– By Alexis Griffith –

Alexis Griffith

While everyone’s chiropractic story is unique, I’ve always considered mine to be unusual and inspiring. I didn’t grow up influenced by the pursuit of higher education. It just wasn’t a focus in my household. Quite honestly, art class was possibly the only thing keeping me in school. I didn’t take the SATs and never planned on going to college, against the persistent wishes of my high school advisors. I never envisioned myself achieving anything great in my, life, partly from not believing I was capable and partly from not being passionate enough about anything. I was already working full time during high school and moved out as soon as I turned 18 into a dingy little apartment. After a summer of struggling to make ends meet, even while working 50+ hours a week, I decided I’d better at least consider community college. I signed up for the first program I saw, which was an associate’s degree in kinesiology. While still working full-time, I also attended classes that fall, but it was to no avail as I ended up failing all my classes and dropping out. That was the ultimate deciding factor that college just wasn’t for me, and I turned my efforts to becoming a tattoo artist, having most of the tattoos you see on me today done before the age of 19.

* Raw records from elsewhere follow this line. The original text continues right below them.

(* ===== verification/Drain.v ===== *)
(** What the consumer achieves, beside what it never does ([Consumer]): once the
    destination and the queue accept, one round of flushes writes and commits
    everything that was saved; and a message is skipped only for one of the
    reasons the code names. *)
From S2P Require Import Prelude GoLang Constants StringUtil Decimal Values Typing Columns Kafkalib Config.
From S2P Require Import TableData Event Effects TableConfig Warehouse Shared Consumer.
Local Open Scope string_scope.
Local Open Scope list_scope.
Local Open Scope Z_scope.

(** * Acceptance *)

(** From the worlds in [good] on, every write and every commit succeeds. *)
Record Accepting {W} `{Baseline W} (good : W -> Prop) : Prop := mkAccepting {
  acc_Merge : forall td w, good w -> fst (fst (base_Merge td w)) = Ok tt /\ good (snd (base_Merge td w));
  acc_Append : forall td w, good w -> fst (fst (base_Append td w)) = Ok tt /\ good (snd (base_Append td w));
  acc_Commit : forall k w, good w -> fst (queue_Commit k w) = None /\ good (snd (queue_Commit k w));
  acc_Ack : forall p w, good w -> good (queue_Ack p w)
}.

(** A Kafka message can be committed only through the reader of its topic. *)
Definition ready (has_reader : string -> bool) (topic : string) (m : Message) : Prop :=
  has_reader topic = true \/ KafkaMsg m = None.

Definition readable (has_reader : string -> bool) (td : TableData) : Prop :=
  forall p m, m ∈ default [] (td_PartitionsToLastMessage td !! p) -> ready has_reader (tc_Topic (td_TopicConfig td)) m.

(** A message of one of the two queues *)
Definition queue_message (m : Message) : Prop := Message_Kind m <> MKInvalid.

(** A timer does not skip the table: its cool-down has passed. *)
Definition due (cooldown : option Z) (now : gotime) (mt : ModelTable) : Prop :=
  match cooldown with Some c => ShouldSkipFlush mt (t_ns now) c = false | None => True end.

(** A table the timer can flush: it is due, and its messages can be committed. *)
Definition flushable (has_reader : string -> bool) (cooldown : option Z) (now : gotime) (mt : ModelTable) : Prop :=
  due cooldown now mt /\ forall td, mt_TableData mt = Some td -> readable has_reader td.

(** The tables a flush goes through are those of the database, each once. *)
Definition covers (iter_tables : DatabaseData -> list string) : Prop :=
  forall db, iter_tables db ≡ₚ map fst (map_to_list db).

Definition covers_parts (iter_parts : gmap string (list Message) -> list string) : Prop :=
  forall parts, iter_parts parts ≡ₚ map fst (map_to_list parts).

(** * Committing *)

Section Commit.
Context {W : Type} `{Baseline W} (has_reader : string -> bool) (good : W -> Prop) (Hacc : Accepting good).

(** Only the world and the commits of a state have moved on. *)
Definition only_commits (st st' : cstate W) : Prop :=
  cs_db st' = cs_db st /\ cs_saved st' = cs_saved st /\ cs_all st' = cs_all st /\ cs_written st' = cs_written st /\
  cs_committed st ⊆ cs_committed st'.

#[global] Instance only_commits_preorder : PreOrder only_commits.
Proof.
  split; [intros st; by split_and! | intros a b c (?&?&?&?&?) (?&?&?&?&?); split_and!; try congruence].
  by etransitivity.
Qed.

Lemma only_commits_record m w (st : cstate W) : only_commits st (record_committed m w st).
Proof. split_and!; try done. simpl. intros x Hx. apply elem_of_app. by left. Qed.

Lemma commit_message_accepted topic m (st : cstate W) :
  good (cs_world st) -> ready has_reader topic m ->
  exists st', commit_message has_reader topic m st = (Ok tt, st') /\ only_commits st st' /\ good (cs_world st') /\
    (queue_message m -> m ∈ cs_committed st').
Proof.
  intros Hg Hready. unfold commit_message, queue_message, Message_Kind.
  destruct (KafkaMsg m) as [k|] eqn:Hk.
  - destruct Hready as [-> | Hn]; [|by rewrite Hk in Hn]. cbn [negb].
    rewrite go_bind_run. destruct (acc_Commit _ Hacc k (cs_world st) Hg) as [Hc Hg'].
    destruct (queue_Commit k (cs_world st)) as [[e|] w]; [done|].
    pose proof (only_commits_record m w st) as H1.
    assert (Hm : m ∈ cs_committed (record_committed m w st)) by (simpl; apply elem_of_app; right; by left).
    destruct (PubSubMsg m) as [p|]; unfold modify; eexists; (split; [reflexivity|]); [|done].
    split; [etransitivity; [exact H1 | apply only_commits_record]|]. split; [by apply (acc_Ack _ Hacc)|].
    intros _. simpl. apply elem_of_app. right. by left.
  - destruct (PubSubMsg m) as [p|]; unfold modify; eexists; (split; [reflexivity|]).
    + split; [apply only_commits_record|]. split; [by apply (acc_Ack _ Hacc)|].
      intros _. simpl. apply elem_of_app. right. by left.
    + split; [reflexivity | done].
Qed.

Lemma commit_messages_accepted topic msgs (st : cstate W) :
  good (cs_world st) -> (forall m, m ∈ msgs -> ready has_reader topic m) ->
  exists st', for_each (commit_message has_reader topic) msgs st = (Ok tt, st') /\ only_commits st st' /\
    good (cs_world st') /\ forall m, m ∈ msgs -> queue_message m -> m ∈ cs_committed st'.
Proof.
  revert st. induction msgs as [|m msgs IH]; intros st Hg Hready; cbn [for_each].
  { exists st. split_and!; [done..|]. intros m Hm. by apply not_elem_of_nil in Hm. }
  destruct (commit_message_accepted topic m st Hg (Hready m ltac:(left))) as (st1 & Hrun & Honly & Hg1 & Hm).
  rewrite go_bind_run, Hrun. destruct (IH st1 Hg1 ltac:(intros x Hx; apply Hready; by right)) as (st2 & Hrun2 & Honly2 & Hg2 & Hms).
  exists st2. split; [done|]. split; [by etransitivity|]. split; [done|]. intros m' [->|Hm']%elem_of_cons Hq; [|by apply Hms].
  apply (proj2 (proj2 (proj2 (proj2 Honly2)))). by apply Hm.
Qed.

Variable iter_parts : gmap string (list Message) -> list string.
Hypothesis Hparts : covers_parts iter_parts.

Lemma commitOffset_accepted topic parts (st : cstate W) :
  good (cs_world st) -> (forall p m, m ∈ default [] (parts !! p) -> ready has_reader topic m) ->
  exists st', commitOffset iter_parts has_reader topic parts st = (Ok tt, st') /\ only_commits st st' /\
    good (cs_world st') /\ forall p m, m ∈ default [] (parts !! p) -> queue_message m -> m ∈ cs_committed st'.
Proof.
  intros Hg Hready. unfold commitOffset.
  assert (Hall : forall p, is_Some (parts !! p) -> p ∈ iter_parts parts).
  { intros p [l Hl]. rewrite (Hparts parts : _ ≡ₚ _). apply list_elem_of_fmap. exists (p, l). split; [done|]. by apply elem_of_map_to_list. }
  assert (Hgen : forall ps, exists st', for_each (fun p => for_each (commit_message has_reader topic) (default [] (parts !! p))) ps st
      = (Ok tt, st') /\ only_commits st st' /\
      good (cs_world st') /\ forall p m, p ∈ ps -> m ∈ default [] (parts !! p) -> queue_message m -> m ∈ cs_committed st').
  { clear Hall. intros ps. revert st Hg. induction ps as [|p ps IH]; intros st Hg; cbn [for_each].
    { exists st. split_and!; [done..|]. intros p m Hp. by apply not_elem_of_nil in Hp. }
    destruct (commit_messages_accepted topic (default [] (parts !! p)) st Hg (Hready p)) as (st1 & Hrun & Honly & Hg1 & Hm).
    rewrite go_bind_run, Hrun. destruct (IH st1 Hg1) as (st2 & Hrun2 & Honly2 & Hg2 & Hms).
    exists st2. split; [done|]. split; [by etransitivity|]. split; [done|].
    intros p' m [->|Hp]%elem_of_cons Hin Hq; [|by eapply Hms].
    apply (proj2 (proj2 (proj2 (proj2 Honly2)))). by apply Hm. }
  destruct (Hgen (iter_parts parts)) as (st' & Hrun & Honly & Hg' & Hm). exists st'. split; [done|]. split; [done|]. split; [done|].
  intros p m Hin. apply (Hm p); [|done]. apply Hall. destruct (parts !! p); [by eexists|].
  by apply not_elem_of_nil in Hin.
Qed.
End Commit.

(** * Draining a table *)

Section Drain.
Context {W : Type} `{Baseline W} `{!BaselineLaws W} `{GoStd}.
Context (iter_parts : gmap string (list Message) -> list string) (iter_tables : DatabaseData -> list string)
        (has_reader : string -> bool).
Context (good : W -> Prop) (Hacc : Accepting good) (Hparts : covers_parts iter_parts) (Htables : covers iter_tables).

(** What one flush of [t] does when the destination accepts: its buffer is
    gone, what it held is written and committed, and nothing else changed. *)
Record drained (t : string) (st st' : cstate W) : Prop := mkDrained {
  dr_good : good (cs_world st');
  dr_empty : (cs_db st' !! t ≫= mt_TableData) = None;
  dr_saved : saved_of t st' = [];
  dr_others : forall t', t' <> t -> cs_db st' !! t' = cs_db st !! t' /\ saved_of t' st' = saved_of t' st;
  dr_all : cs_all st' = cs_all st;
  dr_written : cs_written st ⊆ cs_written st' /\ saved_of t st ⊆ cs_written st';
  dr_committed : cs_committed st ⊆ cs_committed st' /\
    forall p m, m ∈ default [] (foldl record_message ∅ (saved_of t st) !! p) -> queue_message m -> m ∈ cs_committed st'
}.

Lemma write_accepted t td (st : cstate W) mt :
  good (cs_world st) -> cs_db st !! t = Some mt -> consumer_inv st ->
  exists td' w, write_table t td st =
      (Ok tt, set_db (<[t := SetTableData mt (Some td')]> (cs_db st)) (record_write td true w st)) /\
    same_rows td td' /\ good w.
Proof.
  intros Hg Hmt Hi. unfold write_table.
  set (res := if bool_decide (td_mode td = History) then _ else _).
  assert (Hres : (fst (fst res) = Ok tt /\ good (snd res)) /\ same_rows td (snd (fst res))).
  { subst res. case_bool_decide; [split; [by apply (acc_Append _ Hacc) | apply Append_same_rows]
                                 | split; [by apply (acc_Merge _ Hacc) | apply Merge_same_rows]]. }
  destruct res as [[r td'] w]. simpl in Hres. destruct Hres as [[-> Hw] Hrows]. exists td', w. split; [|done].
  unfold put_table, modify. simpl. by rewrite Hmt.
Qed.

Despite feeling content outwardly about my life decisions, there was still an underlying desire to do something more with my life. Luckily at the time I was working for StarbucksTM and found out that they pay for their employees’ college tuition, and that I could major in art. I attribute my going back to college, and thus also going to chiropractic college, solely to StarbucksTM (shoutout StarbucksTM!)

“I’ve learned that where there is passion, there is a way”

I had worked my way through two years of art school when I had another epiphany. Here comes my long-awaited magical chiropractic story. I sustained a rotator cuff injury and ended up going to a chiropractor who was able to help get me completely out of pain in only a few visits. Up until that point, I’d always regarded chiropractic as pseudoscience and never gave it the time of day, but at that point I realized, “hey, there’s actually something to this!”

I got to know my chiropractor pretty well and he suggested, and eventually persisted, that I go to chiropractic college myself, to which I always laughed and told him I wasn’t smart enough. While I did truly believe I wasn’t capable enough, deep down I was also scared of changing my career path, especially after struggling so much to create one in the first place. I had finally found passion in studying art, receiving straight A’s for the first time in my life and I didn’t want to let go of that feeling of success. But eventually it dawned on me that I was truly meant to do something more, so I dropped out of art school. That was probably the hardest and most frightening thing I’d ever done. I began taking pre-med courses back at the community college that I had previously flunked out of (hello academic probation) and quit my job at StarbucksTM to become a chiropractic assistant. I thought working full time as a barista during art school was tough, but pre-med night school after a 10-hour day at the chiropractic office was something else. I struggled a lot and broke down on a regular basis. Despite being scared to death of science, I ended up shocking myself by excelling in those pre-med courses. I remember struggling to barely pass an exam early on in one of my biology classes, and then later that year the head of the biology department informing me that I’d reached the top of the class. I slowly chipped away at the requirements to get into chiropractic school and finally started summer of 2019. At that point, even before my first day, I knew that I’d made it. After all the struggles I faced through undergrad, from actual schoolwork to supporting myself, I knew that whatever chiropractic school threw at me I could handle.

“Far and away the best prize that life offers is the chance to work hard at work worth doing.”
– Theodore Roosevelt –

As I stated at the beginning of this article, my chiropractic story is not so much about how I found chiropractic, but about how it helped me find myself. Yes, that must be about the cheesiest thing I have ever written or said, but it’s true. This journey has taught me to never put a limit on myself or my potential, no matter how daunting things may seem. I’ve learned that where there is passion, there is a way. I’ve often gotten questions from classmates or lower quarter students on how I find the time or motivation to study and do well in school, and it ultimately comes down to having a passion for what you’re doing. When you realize what truly excites you about life (in my case, the opportunity to help others) there is no exam too daunting, no late night of studying not worth it, no amount of reading too much. Theodore Roosevelt was right when he said that “far and away the best prize that life offers is the chance to work hard at work worth doing.”